Babies don't cost much, but they only stay babies for a few years.
Even with my husband's excellent insurance we pay hundreds of dollars out of pocket for medical and dental care, plus we've had two in braces and one one in therapy for anxiety problems, so that has been a good $8,000+ out of pocket.
Traveling costs more, which is something we LOVE to do. There's no discount on airline tickets, a child over two costs the same as an adult.
We pay a LOT more to live in an area with good schools, if we didn't we'd just spend it on private school (no I would never home school, I don't consider myself or my children a good fit for that.) And of course a bigger family means a bigger home, even if it's modest, it still costs money.
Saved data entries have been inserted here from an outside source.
(** * To-do list application: state containers, pagination and store adapter

    A shallow embedding of the hooks of the application
    ([usePagination], [useTodos], [useNotes], [useLocalStorage]) and of the
    note search of [NotesSearch], with the properties the specification
    states about them.

    Conventions of the embedding.
    - A React state cell is a field of a record; a state setter is a
      function from the old record to the new one.
    - JavaScript numbers that hold array lengths and page numbers are
      integers far below 2^53, where double arithmetic is exact; they are
      modelled in [Z], and the one division of the code is taken in [Q].
    - JavaScript strings are modelled by [string], read as sequences of
      code units in the Latin-1 range (0..255); [trim] and [toLowerCase]
      are the restrictions of the ECMAScript functions to that range.
    - The clock, the random generator, the time zone and the browser
      storage are inputs.
    - A callback belongs to the render that built it.  The setter of
      [useLocalStorage] calls an updater on the value its render saw, so
      an operation is given with the list of its render ([setTodosOf],
      [toggleTodoOf], [setNotesOf], [setValueOf]); the operation of the
      render that is current is the case where that list is the list in
      memory.
    - [JSON.parse] and [JSON.stringify] are modelled on all JSON values
      ([LocalStorage.Json]). *)

From Stdlib Require Import ZArith NArith QArith Qround Lia List Bool Ascii String.
From Stdlib Require Import DecimalString DecimalN.
From stdpp Require Import base list strings gmap.

#[local] Open Scope Z_scope.

(** ** Pagination view ([src/hooks/usePagination.ts]) *)

Module Pagination.

Section WithItems.

Context {T : Type}.

(** [options.itemsPerPage ?? 5] *)
Definition itemsPerPageOf (itemsPerPage : option Z) : Z :=
  match itemsPerPage with
  | Some n => n
  | None => 5
  end.

Variable ITEMS_PER_PAGE : Z.

(** The hook's own state is the page number; the source list is handed in
    afresh at every render, so the pair is what a render sees. *)
Record view : Type := View { allItems : list T; currentPage : Z }.

(** [useState(1)] *)
Definition mount (items : list T) : view :=
  {| allItems := items; currentPage := 1 |}.

(** [Math.ceil(allItems.length / ITEMS_PER_PAGE)], for a page size above 0
    (JavaScript divides by 0 to [Infinity] or [NaN], [Q] to 0). *)
Definition totalPages (v : view) : Z :=
  Qceiling (inject_Z (Z.of_nat (length (allItems v))) / inject_Z ITEMS_PER_PAGE).

(** [Array.prototype.slice(0, end)] for an integer [end]: a negative
    [end] counts from the end of the array. *)
Definition slice0 (l : list T) (e : Z) : list T :=
  let len := Z.of_nat (length l) in
  let final := if e <? 0 then Z.max (len + e) 0 else Z.min e len in
  firstn (Z.to_nat final) l.

Definition displayedItems (v : view) : list T :=
  let endIndex := currentPage v * ITEMS_PER_PAGE in
  slice0 (allItems v) endIndex.

Definition remainingItems (v : view) : Z :=
  Z.of_nat (length (allItems v)) - Z.of_nat (length (displayedItems v)).

Definition hasNextPage (v : view) : bool :=
  currentPage v <? totalPages v.

Definition setCurrentPage (f : Z -> Z) (v : view) : view :=
  {| allItems := allItems v; currentPage := f (currentPage v) |}.

Definition loadMore (v : view) : view :=
  setCurrentPage
    (fun prev =>
       let nextPage := prev + 1 in
       if nextPage <=? totalPages v then nextPage else prev)
    v.

Definition showLess (v : view) : view :=
  setCurrentPage
    (fun prev =>
       let prevPage := prev - 1 in
       if prevPage >=? 1 then prevPage else 1)
    v.

Definition reset (v : view) : view :=
  setCurrentPage (fun _ => 1) v.

(** What can happen to a mounted view: one of the three actions, or a
    render with another source list (the page number is kept). *)
Inductive event : Type :=
| LoadMore
| ShowLess
| Reset
| Rerender (items : list T).

Definition step (v : view) (e : event) : view :=
  match e with
  | LoadMore => loadMore v
  | ShowLess => showLess v
  | Reset => reset v
  | Rerender items => {| allItems := items; currentPage := currentPage v |}
  end.

Definition run (v : view) (es : list event) : view :=
  fold_left step es v.

(** The number of pages of the source never goes down along [es]. *)
Fixpoint neverShrinks (v : view) (es : list event) : bool :=
  match es with
  | [] => true
  | e :: es' =>
      (totalPages v <=? totalPages (step v e)) && neverShrinks (step v e) es'
  end.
Then there are swimming lessons, dance classes, zoo passes, sports participation fees, summer camp, I could go on and on.
Sure, a lot of this stuff is optional. We only need food and shelter and the most basic medical treatment to survive, right? But most of us want to LIVE, and enjoy life, which for us means traveling and pursuing our interests and passions, and giving our children the same opportunities.
And don't even get me started on college. We will have two in college this fall, one out of state. Whatever you're planning to save for college? Double it. There are so many underlying and hidden costs you wouldn't believe it!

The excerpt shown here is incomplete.